I'm sure you can find experts in writing laws so that they're technically not a blanket ban, but it's still impossible to fulfill all requirements while still being profitable.


We set it all the time over here in Utah. Some heavy tourist cities wanted to ban plastic bags at grocery stores. The state swooped in and made it illegal to ban plastic bags in the entire state. The "free market" has to decide if we want them or not.


That's one of those ironic things that conservative state legislatures do. They're all for small government until a liberal city passes a law they don't like.


Sure it is. NIMBYs are totally out of control. The time is long past for intervention.


It's a great precedent to set. First solar then high density zoning.


Happens all the time, actually. It's called preemption.


I think it's a great precedent, when branches of governments abuse their authority a different power must step in.


More like a desperately needed precedent.


>[...] solar projects proposed along or near the highway would ruin the pristine desert landscapes [...]

Ironic.


It makes sense if the locals benefit from tourists driving down those roads to observe the scenery. A place without roads may be even more pristine, but it also might as well not exist because normal people can't go there.

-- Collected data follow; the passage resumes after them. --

(* ===== verification/BootstrapStore.v ===== *)
(** * Bootstrap jobs: the artifact store (src/internal/bootstrap/storage.go)

    The storage root with one directory per run: the index of the jobs whose artifacts
    the running generation may use, the retained jobs, and evidence of failed ones. Every
    method is a function on the root; what the file system refuses, and when, is an
    argument. Reads return what is there. The format of a time is a class. *)

From S2P Require Import Prelude GoStd Sha256 SourceCapacity Snapshot Json FeatureStore ArchiveRecord JsonTree JsonCompact JsonStruct BootstrapRequest.
Open Scope Z_scope.

(** ** Times

    A [time.Time] in UTC is the number of nanoseconds since the epoch; what package time
    writes of it and reads back is given by an instance. *)
Class TimeFormat := {
  time_range : Z → Prop;
  time_text : Z → bytes;
  time_parse : bytes → option Z;
  time_zero : Z;
  time_text_valid t : utf8.Valid (time_text t) = true;
  time_parse_text t : time_range t → time_parse (time_text t) = Some t
}.

Definition to_time `{TimeFormat} (v : jvalue) (old : Z) : option Z :=
  match v with JNull => Some old | JString s => time_parse s | _ => None end.

(** ** Records *)

Record Config := mkConfig { cfVersion : Z; cfEnabled : bool; cfStorage : bytes; cfRunID : bytes; cfTCCAsset : bytes }.
Record JobRef := mkJobRef { jrID : bytes; jrSHA256 : bytes }.
Record References := mkReferences {
  rfEnabled : bool;
  rfTCCAsset : AssetRef;
  rfImage : bytes;
  rfVersion : Z;
  rfRunID : bytes;
  rfGeneration : Z;
  rfJobs : option (list JobRef);
  rfLimits : Limits
}.
Record Manifest := mkManifest {
  mfRunID : bytes;
  mfVersion : Z;
  mfID : bytes;
  mfGeneration : Z;
  mfImage : bytes;
  mfImageID : bytes;
  mfTCCCommit : bytes;
  mfRequest : Request;
  mfSnapshotSHA256 : bytes;
  mfSourceContentBytes : Z;
  mfInputs : option (list AssetRef);
  mfLimits : Limits;
  mfStarted : Z;
  mfFinished : Z;
  mfResult : Result
}.
Record diskOwner := mkOwner { owVersion : Z; owRun : bytes }.

#[global] Instance JobRef_eq_dec : EqDecision JobRef.
Proof. solve_decision. Defined.

Definition jobs (r : References) : list JobRef := default [] (rfJobs r).
Definition set_jobs (l : option (list JobRef)) (r : References) : References :=
  mkReferences (rfEnabled r) (rfTCCAsset r) (rfImage r) (rfVersion r) (rfRunID r) (rfGeneration r) l (rfLimits r).
Definition results (m : Manifest) : list Artifact := default [] (rsArtifacts (mfResult m)).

I suppose a divider with solar panels in it that also provide shade to driving cars would be out of the question.


Lots of commenters ITT who have obviously never actually been to the California desert. Paving the California desert with solar panels would be no less of an environmental tragedy than the clear cutting of the giant redwoods or the flooding of the Hetch Hetchy Valley.

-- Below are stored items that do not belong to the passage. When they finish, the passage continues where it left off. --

(** What a publication leaves reads back. *)
Lemma Publish_reads env c m outs refs r next r' :
  Publish json_error env c m outs refs r = (Ok next, r') → manifest_ok m → collision_free outs →
  references_ok refs → Forall (intact (here c r)) (jobs refs) →
  jobs next = jobs refs ++ [mkJobRef (mfID m) (Digest (line (manifest_text m)))]
  ∧ readReferencesFile json_error (stIndex (here c r')) = Ok (Some next) ∧ references_ok next
  ∧ Forall (intact (here c r')) (jobs next) ∧ manifest json_error (here c r') (mkJobRef (mfID m) (Digest (line (manifest_text m)))) = Ok m.
Proof.
  intros Hp Hm Hcf Hro Hint. pose proof (Publish_keeps _ _ _ _ _ _ _ _ (λ _, True) Hp) as Hkeep.
  destruct (Publish_Ok _ _ _ _ _ _ _ _ Hp) as (st & files & Hs & Hpub & Hst & Hn & Hlen & -> & _ & Hs' & _).
  destruct (publishable_ok _ _ _ _ _ Hpub) as (Hid & Hrun & _ & _ & Hl2 & H64 & _).
  rewrite (here_some _ _ _ Hs'), (here_some _ _ _ Hs) in *. set (st' := set_index _ _) in *.
  set (ref := mkJobRef (mfID m) (Digest (line (manifest_text m)))) in *.
  destruct (Hkeep st Hs) as (st0 & Hs0 & _ & Hsame). assert (st0 = st') as -> by congruence.
  assert (Hall : Forall (intact st') (jobs refs)).
  { eapply Forall_impl; [exact Hint|]. intros j Hj. destruct (intact_valid _ _ Hj) as (Hv & _ & Hi). eapply intact_same; [|exact Hj]. by apply Hsame. }
  assert (Hnew : stJobs st' !! mfID m = Some files) by (cbn [st' set_index set_store_jobs stJobs]; by rewrite lookup_insert_eq).
  destruct (published_intact env c m outs refs r files st' Hpub Hm Hcf Hst Hnew Hlen) as [Hmani Hinew]. fold ref in Hmani, Hinew.
  assert (Hok : references_ok (set_jobs (Some (jobs refs ++ [ref])) refs)) by (apply (references_extended refs ref st); (done || apply Digest_valid)).
  refine (conj eq_refl (conj _ (conj Hok (conj _ Hmani)))); [by apply references_roundtrip|].
  rewrite jobs_set. apply Forall_app. split; [done|by constructor].
Qed.

(** Every published output can be read back. *)
Lemma Publish_outputs env c m outs refs r next r' o offset length :
  Publish json_error env c m outs refs r = (Ok next, r') → manifest_ok m → collision_free outs →
  references_ok refs → Forall (intact (here c r)) (jobs refs) →
  o ∈ outs → 0 ≤ offset → 0 ≤ length ≤ MaxRead → offset + length ≤ len (inData o) →
  Storage_Read json_error c next (Digest (inData o)) offset length r' = Ok (slice offset (offset + length) (inData o))
  ∨ ∃ content, content ≠ inData o ∧ Digest content = Digest (inData o).
Proof.
  intros Hp Hm Hcf Hro Hint Ho Hoff Hlength Hrange. destruct (Publish_reads _ _ _ _ _ _ _ _ Hp Hm Hcf Hro Hint) as (Hj & _ & _ & Hi & Hmani).
  destruct (Publish_Ok _ _ _ _ _ _ _ _ Hp) as (st & files & _ & Hpub & Hst & _ & _ & Hn & _ & Hs' & _).
  destruct (publishable_ok _ _ _ _ _ Hpub) as (_ & Hrun & _ & _ & Hl2 & _). destruct (stagedJob_ok _ _ _ _ Hst Hl2) as (_ & _ & H2).
  apply list_elem_of_lookup in Ho as [i Hlo]. destruct (Forall2_lookup_l _ _ _ _ _ H2 Hlo) as (a & Ha%list_elem_of_lookup_2 & _ & Hda & _).
  destruct (Storage_Read_complete c next (Digest (inData o)) r' (here c r')) as (content & Hc & Hread); [|by rewrite Hn|done|apply Digest_valid| |].
  - rewrite Hs'. f_equal. symmetry. by apply here_some.
  - eexists _, m, a. rewrite Hj. split_and!; [apply elem_of_app; right; by apply list_elem_of_singleton|done|done|done].
  - destruct (decide (content = inData o)) as [->|Hne]; [left; by apply Hread|right; by exists content].
Qed.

Can you explain why? I can see how it would be undesirable to locals, but clear cutting redwoods would release massive amounts of stored carbon, whereas solar panels in the desert would seem to do the opposite.


The desert isn't a blank sandscape. There's a whole ecosystem of desert plants and creatures, not to mention the solar panels killing migratory birds.


This gets to a conflict of values between different environmentalists - a lot of people are willing to accept local environmental damage in order to counter climate change.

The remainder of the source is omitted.